Everything is political. Everything is a Charter issue.
Good.
I’m glad they backed away from making the assisted-suicide vote a whipped vote. That would have been appalling, frankly. It wasn’t in the platform, it wasn’t promised by Trudeau, and it isn’t remotely necessary.
That said, this revelation in today’s Hill Times is worrying:
Obviously its a Charter issue so I expect, and we’ve been told there are three things that will be whipped: Charter issues, platform issues, and confidence matters, and this is a Charter issue, Mr. Oliphant said before the news broke on Friday, but later he expressed relief.”
“We’ve been told that it will be whipped.” Rob Oliphant is a very thoughtful person, and he will immediately know what the problem is, here: namely, every single issue the Liberal caucus looks at is, by definition, a Charter issue. There is nothing they vote on, in fact, that isn’t.
Your fundamental freedoms. Your democratic rights. Your mobility rights. Your legal rights. Your equality rights. Your language rights. Your educational rights. Your aboriginal or multicultural heritage. Your gender rights. There is pretty much nothing, when you think of it, that an MP does that can’t have a Charter connection.

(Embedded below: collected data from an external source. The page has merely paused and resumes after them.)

(** * hookbase-go: webhook signature verification and the retrying transport

    A shallow embedding of [webhook.go], [errors.go] and the transport of
    [hookbase.go], together with the parts of the Go standard library they
    call ([crypto/sha256], [crypto/hmac], [crypto/subtle],
    [encoding/base64], [strconv], [strings]), and the properties the
    specification states about them.  The client and its options
    ([options.go]), the query helpers of [hookbase.go], the path escaping
    of [net/url] and the page arithmetic of the resources follow, with
    further properties read off the code.

    Conventions.  A Go [string] is a [string] (a sequence of 8-bit
    characters), a [[]byte] is a [list byte], an [int]/[int64] is a [Z]
    with the 64-bit wrap-around written out ([wrap64]); [int] is taken
    to be 64 bits wide (amd64, arm64). *)

From Stdlib Require Import ZArith List Lia Bool.
From Stdlib Require Import Strings.Byte Strings.Ascii Strings.String.
From stdpp Require Import base option list gmap strings.

Local Open Scope Z_scope.

(** ** Machine integers *)

Module Int.

Definition min_int64 : Z := - 2 ^ 63.
Definition max_int64 : Z := 2 ^ 63 - 1.

Definition in_int64 (x : Z) : Prop := min_int64 <= x <= max_int64.

Definition in_int64b (x : Z) : bool := (min_int64 <=? x) && (x <=? max_int64).

(** Two's complement reduction of a mathematical integer to [int64]. *)
Definition wrap64 (x : Z) : Z := (x + 2 ^ 63) mod 2 ^ 64 - 2 ^ 63.

(** Reduction to [uint32]. *)
Definition u32 (x : Z) : Z := Z.land x 0xFFFFFFFF.

Definition byte_of_Z (x : Z) : byte :=
  match Byte.of_N (Z.to_N (x mod 256)) with
  | Some b => b
  | None => x00
  end.

Definition Z_of_byte (b : byte) : Z := Z.of_N (Byte.to_N b).

#[global] Instance byte_eq_decision : EqDecision byte := Byte.byte_eq_dec.

End Int.

(** ** crypto/sha256 *)

Module SHA256.
Import Int.

Definition BlockSize : nat := 64.
Definition Size : nat := 32.

Definition rotr (n x : Z) : Z :=
  Z.lor (Z.shiftr x n) (u32 (Z.shiftl x (32 - n))).

Definition add32 (x y : Z) : Z := u32 (x + y).

Definition _K : list Z :=
  [ 0x428A2F98; 0x71374491; 0xB5C0FBCF; 0xE9B5DBA5;
    0x3956C25B; 0x59F111F1; 0x923F82A4; 0xAB1C5ED5;
    0xD807AA98; 0x12835B01; 0x243185BE; 0x550C7DC3;
    0x72BE5D74; 0x80DEB1FE; 0x9BDC06A7; 0xC19BF174;
    0xE49B69C1; 0xEFBE4786; 0x0FC19DC6; 0x240CA1CC;
    0x2DE92C6F; 0x4A7484AA; 0x5CB0A9DC; 0x76F988DA;
    0x983E5152; 0xA831C66D; 0xB00327C8; 0xBF597FC7;
    0xC6E00BF3; 0xD5A79147; 0x06CA6351; 0x14292967;
    0x27B70A85; 0x2E1B2138; 0x4D2C6DFC; 0x53380D13;
    0x650A7354; 0x766A0ABB; 0x81C2C92E; 0x92722C85;
    0xA2BFE8A1; 0xA81A664B; 0xC24B8B70; 0xC76C51A3;
    0xD192E819; 0xD6990624; 0xF40E3585; 0x106AA070;
    0x19A4C116; 0x1E376C08; 0x2748774C; 0x34B0BCB5;
    0x391C0CB3; 0x4ED8AA4A; 0x5B9CCA4F; 0x682E6FF3;
    0x748F82EE; 0x78A5636F; 0x84C87814; 0x8CC70208;
    0x90BEFFFA; 0xA4506CEB; 0xBEF9A3F7; 0xC67178F2 ].

(** The chaining value [h[0..7]] of a digest. *)
Record state := State8 {
  sa : Z; sb : Z; sc : Z; sd : Z; se : Z; sf : Z; sg : Z; sh : Z }.

Definition init : state :=
  State8 0x6A09E667 0xBB67AE85 0x3C6EF372 0xA54FF53A
         0x510E527F 0x9B05688C 0x1F83D9AB 0x5BE0CD19.

(** Big-endian decoding of the sixteen words of a block. *)
Fixpoint be_words (n : nat) (p : list byte) : list Z :=
  match n, p with
  | S n', b0 :: b1 :: b2 :: b3 :: rest =>
      Z.lor (Z.lor (Z.shiftl (Z_of_byte b0) 24) (Z.shiftl (Z_of_byte b1) 16))
            (Z.lor (Z.shiftl (Z_of_byte b2) 8) (Z_of_byte b3))
      :: be_words n' rest
  | _, _ => []
  end.

(** The message schedule, kept newest word first: with the words
    [w[i-1], w[i-2], ...] at hand, the loop body of [blockGeneric]
    computes [w[i]] from [w[i-2]], [w[i-7]], [w[i-15]] and [w[i-16]]. *)
Fixpoint extend (n : nat) (rw : list Z) : list Z :=
  match n with
  | O => rw
  | S n' =>
      let v1 := nth 1 rw 0 in
      let t1 := Z.lxor (Z.lxor (rotr 17 v1) (rotr 19 v1)) (Z.shiftr v1 10) in
      let v2 := nth 14 rw 0 in
      let t2 := Z.lxor (Z.lxor (rotr 7 v2) (rotr 18 v2)) (Z.shiftr v2 3) in
      extend n' (add32 (add32 (add32 t1 (nth 6 rw 0)) t2) (nth 15 rw 0) :: rw)
  end.

Definition schedule (p : list byte) : list Z :=
  rev (extend 48 (rev (be_words 16 p))).

Definition round (s : state) (kw : Z * Z) : state :=
  let '(State8 a b c d e f g h) := s in
  let t1 :=
    add32 (add32 (add32 (add32 h
      (Z.lxor (Z.lxor (rotr 6 e) (rotr 11 e)) (rotr 25 e)))
      (Z.lxor (Z.land e f) (Z.land (Z.lxor e 0xFFFFFFFF) g)))
      (fst kw)) (snd kw) in
  let t2 :=
    add32 (Z.lxor (Z.lxor (rotr 2 a) (rotr 13 a)) (rotr 22 a))
          (Z.lxor (Z.lxor (Z.land a b) (Z.land a c)) (Z.land b c)) in
  State8 (add32 t1 t2) a b c (add32 d t1) e f g.

(** One 64-byte block. *)
Definition block (s : state) (p : list byte) : state :=
  let '(State8 a b c d e f g h) :=
    fold_left round (combine _K (schedule p)) s in
  State8 (add32 (sa s) a) (add32 (sb s) b) (add32 (sc s) c) (add32 (sd s) d)
         (add32 (se s) e) (add32 (sf s) f) (add32 (sg s) g) (add32 (sh s) h).

Fixpoint blocks (fuel : nat) (s : state) (p : list byte) : state :=
  match fuel with
  | O => s
  | S fuel' =>
      match p with
      | [] => s
      | _ => blocks fuel' (block s (firstn 64 p)) (skipn 64 p)
      end
  end.

Fixpoint be_bytes (n : nat) (x : Z) : list byte :=
  match n with
  | O => []
  | S n' => be_bytes n' (Z.shiftr x 8) ++ [byte_of_Z x]
  end.

(** The padding of [checkSum]: a [0x80] byte, zeros up to 56 modulo 64,
    and the length in bits as a big-endian [uint64]. *)
Definition padding (len : nat) : list byte :=
  let r := (len mod 64)%nat in
  let zeros := (if (r <? 56)%nat then 55 - r else 119 - r)%nat in
  x80 :: repeat x00 zeros
      ++ be_bytes 8 (Z.land (Z.of_nat len * 8) 0xFFFFFFFFFFFFFFFF).

Definition Sum256 (data : list byte) : list byte :=
  let p := data ++ padding (length data) in
  let '(State8 a b c d e f g h) := blocks (length p) init p in
  be_bytes 4 a ++ be_bytes 4 b ++ be_bytes 4 c ++ be_bytes 4 d ++
  be_bytes 4 e ++ be_bytes 4 f ++ be_bytes 4 g ++ be_bytes 4 h.

End SHA256.

(** ** crypto/hmac *)

Module HMAC.
Import Int.

Definition xor_with (c : Z) (key : list byte) : list byte :=
  map (fun b => byte_of_Z (Z.lxor (Z_of_byte b) c)) key.

(** [hmac.New(sha256.New, key)]: a key longer than the block size is
    hashed first; the key is then extended with zero bytes to the block
    size. *)
Definition block_key (key : list byte) : list byte :=
  let k := if (SHA256.BlockSize <? length key)%nat
           then SHA256.Sum256 key else key in
  k ++ repeat x00 (SHA256.BlockSize - length k).

(** [mac.Write(msg); mac.Sum(nil)]. *)
Definition Sum (key msg : list byte) : list byte :=
  let k := block_key key in
  SHA256.Sum256 (xor_with 0x5C k ++ SHA256.Sum256 (xor_with 0x36 k ++ msg)).

End HMAC.

(** ** encoding/base64, [StdEncoding] *)

Module Base64.
Import Int.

Don’t believe me? Then section 32 should help:
32. (1) This Charter applies
(a) to the Parliament and government of Canada in respect of all matters within the authority of Parliament
See the problem? The implication, here, is that everything will become an (aptly-named) “whipped” vote. If the democratic implications of that don’t unsettle you, then this should: right now, everywhere in Canada, judges are still attempting to apply the Charter’s provisions to real life. They are still interpreting it.
In other words, not even the learned experts at the Supreme Court of Canada knows what the constitutional outcome should be in cases they haven’t heard yet. How, then, is the Liberal caucus supposed to know which way to vote? How do they know what is the correct Charter interpretation, when the judges themselves don’t?
I anticipate Dominic LeBlanc will walk this one back – just as he has with the voting change diktat, and now assisted suicide.
Because everything – everything – is Charter-related.